▶ **Assignment**:
Which lines in the material below contain the word "recorded"? Copy each of them.

(Supplied data Opens)

Definition eventConnectionStatus (connected : bool) (type : Z) (roaming : bool) (handle : Z) (apn : str)
    (o : SysObserver) : bool * SysObserver :=
  (true, notify [NetworkInfoItem (SystemStatusNetworkInfo type [] [] connected roaming handle apn)] o).

Definition updatePowerConnectState (charging : bool) (o : SysObserver) : bool * SysObserver :=
  (true, notify [PowerConnectStateDataItemBase charging] o).

(** The loop over the network reports; the type is narrowed to an int8_t. *)
Definition resetNetworkInfo (o : SysObserver) : SysObserver :=
  foldl (λ o n, (eventConnectionStatus false (swrap 8 (NetworkInfo.mType n)) (mRoaming n) (mNetworkHandle n) (mApn n) o).2)
    o (body <$> mCache (mSystemStatus o) KNetworkInfo).
End Observer.

(** * Specification : a history per kind *)

(** What an event says of one kind; [dflt] for a default, which is recorded whatever it is. *)
Inductive statement := Said (k : Kind) (a : Data k) (dflt : bool).

(** A statement with the time at which it was made. *)
Inductive entry := Entry (k : Kind) (e : report_event (A := Data k)).

Fixpoint stamp (clk : nat → timespec) (n : nat) (l : list statement) : list entry :=
  match l with
  | [] => []
  | Said k a dflt :: l => Entry k (if dflt then SetDefault (item (clk n) a) else Set_ (item (clk n) a)) :: stamp clk (S n) l
  end.

Definition pick (k : Kind) (x : entry) : option (report_event (A := Data k)) :=
  let '(Entry k' e) := x in
  match decide (k' = k) with
  | left E => Some (match E in _ = k return report_event (A := Data k) with eq_refl => e end)
  | right _ => None
  end.

(** Everything that was recorded of a kind. *)
Definition history (k : Kind) (l : list entry) : report_of k := foldl log_step [] (omap (pick k) l).

Inductive sys_event :=
  | Nmea (j : stack) (data : option str) (len : Z)
  | Position (location : Location.UlpLocation) (locationEx : Location.GpsLocationExtended)
  | DefaultStates (j : stack)
  | DataItem (d : IDataItemCore).

Definition sys_step (e : sys_event) (s : SystemStatus) : option SystemStatus :=
  match e with
  | Nmea j data len => snd <$> setNmeaString j data len s
  | Position l x => Some (eventPosition l x s).2
  | DefaultStates j => Some (setDefaultGnssEngineStates j s)
  | DataItem d => Some (eventDataItemNotify d s).2
  end.

Fixpoint sys_run (es : list sys_event) (s : SystemStatus) : option SystemStatus :=
  match es with [] => Some s | e :: es => s ← sys_step e s; sys_run es s end.

(** What a parser read, if it did. *)
Definition reading {A} (p : Fields A) (data : str) (len : Z) (f : A → list statement) : list statement :=
  match parse p (take 4096 data) len with Some n => f n | None => [] end.

(** The statements of a debug sentence, by its first six characters. *)
Definition nmea_says (j : stack) (data : str) (len : Z) : list statement :=
  if named (lit "$PQWM1") data then
    reading PQWM1.SystemStatusPQWM1parser data len (λ n,
      [Said KTimeAndClock (TimeAndClock.TimeAndClock_of_nmea n) false; Said KXoState (XoState.XoState_of_nmea n) false;
       Said KRfAndParams (RfAndParams.RfAndParams_of_nmea n) false; Said KErrRecovery (ErrRecovery.ErrRecovery_of_nmea n) false])
  else if named (lit "$PQWP1") data then
    reading (PQWP1.SystemStatusPQWP1parser (junkP1 j)) data len (λ n, [Said KInjectedPosition (InjectedPosition.InjectedPosition_of_nmea n) false])
  else if named (lit "$PQWP2") data then
    reading (PQWP2.SystemStatusPQWP2parser (junkP2 j)) data len (λ n, [Said KBestPosition (BestPosition.BestPosition_of_nmea n) false])
  else if named (lit "$PQWP3") data then
    reading (PQWP3.SystemStatusPQWP3parser (junkP3 j)) data len (λ n, [Said KXtra (Xtra.Xtra_of_nmea n) false])
  else if named (lit "$PQWP4") data then
    reading (PQWP4.SystemStatusPQWP4parser (junkP4 j)) data len (λ n, [Said KEphemeris (Ephemeris.Ephemeris_of_nmea n) false])
  else if named (lit "$PQWP5") data then
    reading (PQWP5.SystemStatusPQWP5parser (junkP5 j)) data len (λ n, [Said KSvHealth (SvHealth.SvHealth_of_nmea n) false])
  else if named (lit "$PQWP6") data then
    reading (PQWP6.SystemStatusPQWP6parser (junkP6 j)) data len (λ n, [Said KPdr (Pdr.Pdr_of_nmea n) false])
  else if named (lit "$PQWP7") data then
    reading (PQWP7.SystemStatusPQWP7parser (junkP7 j)) data len (λ n, [Said KNavData (NavData.NavData_of_nmea n) false])
  else if named (lit "$PQWS1") data then
    reading (PQWS1.SystemStatusPQWS1parser (junkS1 j)) data len (λ n, [Said KPositionFailure (PositionFailure.PositionFailure_of_nmea n) false])
  else [].

(** Every data item speaks of its own kind. *)
Definition item_says (d : IDataItemCore) : list statement :=
  match d with
  | AirplaneModeDataItemBase b => [Said KAirplaneMode b false]
  | ENHDataItemBase b => [Said KENH b false]
  | GPSStateDataItemBase b => [Said KGPSState b false]
  | NLPStatusDataItemBase b => [Said KNLPStatus b false]
  | WifiHardwareStateDataItemBase b => [Said KWifiHardwareState b false]
  | NetworkInfoItem n => [Said KNetworkInfo n false]
  | RilServiceInfoDataItemBase p => [Said KRilServiceInfo p false]
  | RilCellInfoDataItemBase p => [Said KRilCellInfo p false]
  | ServiceStatusDataItemBase z => [Said KServiceStatus z false]
  | ModelDataItemBase t => [Said KModel t false]
  | ManufacturerDataItemBase t => [Said KManufacturer t false]
  | AssistedGpsDataItemBase b => [Said KAssistedGps b false]
  | ScreenStateDataItemBase b => [Said KScreenState b false]
  | PowerConnectStateDataItemBase b => [Said KPowerConnectState b false]
  | TimeZoneChangeDataItemBase t => [Said KTimeZoneChange t false]
  | TimeChangeDataItemBase t => [Said KTimeChange t false]
  | WifiSupplicantStatusDataItemBase w => [Said KWifiSupplicantStatus w false]
  | ShutdownStateDataItemBase b => [Said KShutdownState b false]
  | TacDataItemBase t => [Said KTac t false]
  | MccmncDataItemBase t => [Said KMccMnc t false]
  | BtDeviceScanDetailsDataItemBase d => [Said KBtDeviceScanDetail d false]
  | BtLeDeviceScanDetailsDataItemBase d => [Said KBtLeDeviceScanDetail d false]
  | OtherDataItem _ => []
  end.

(Supplied data Closes)

▶ **Completed task**:
(** What an event says of one kind; [dflt] for a default, which is recorded whatever it is. *)
(** Everything that was recorded of a kind. *)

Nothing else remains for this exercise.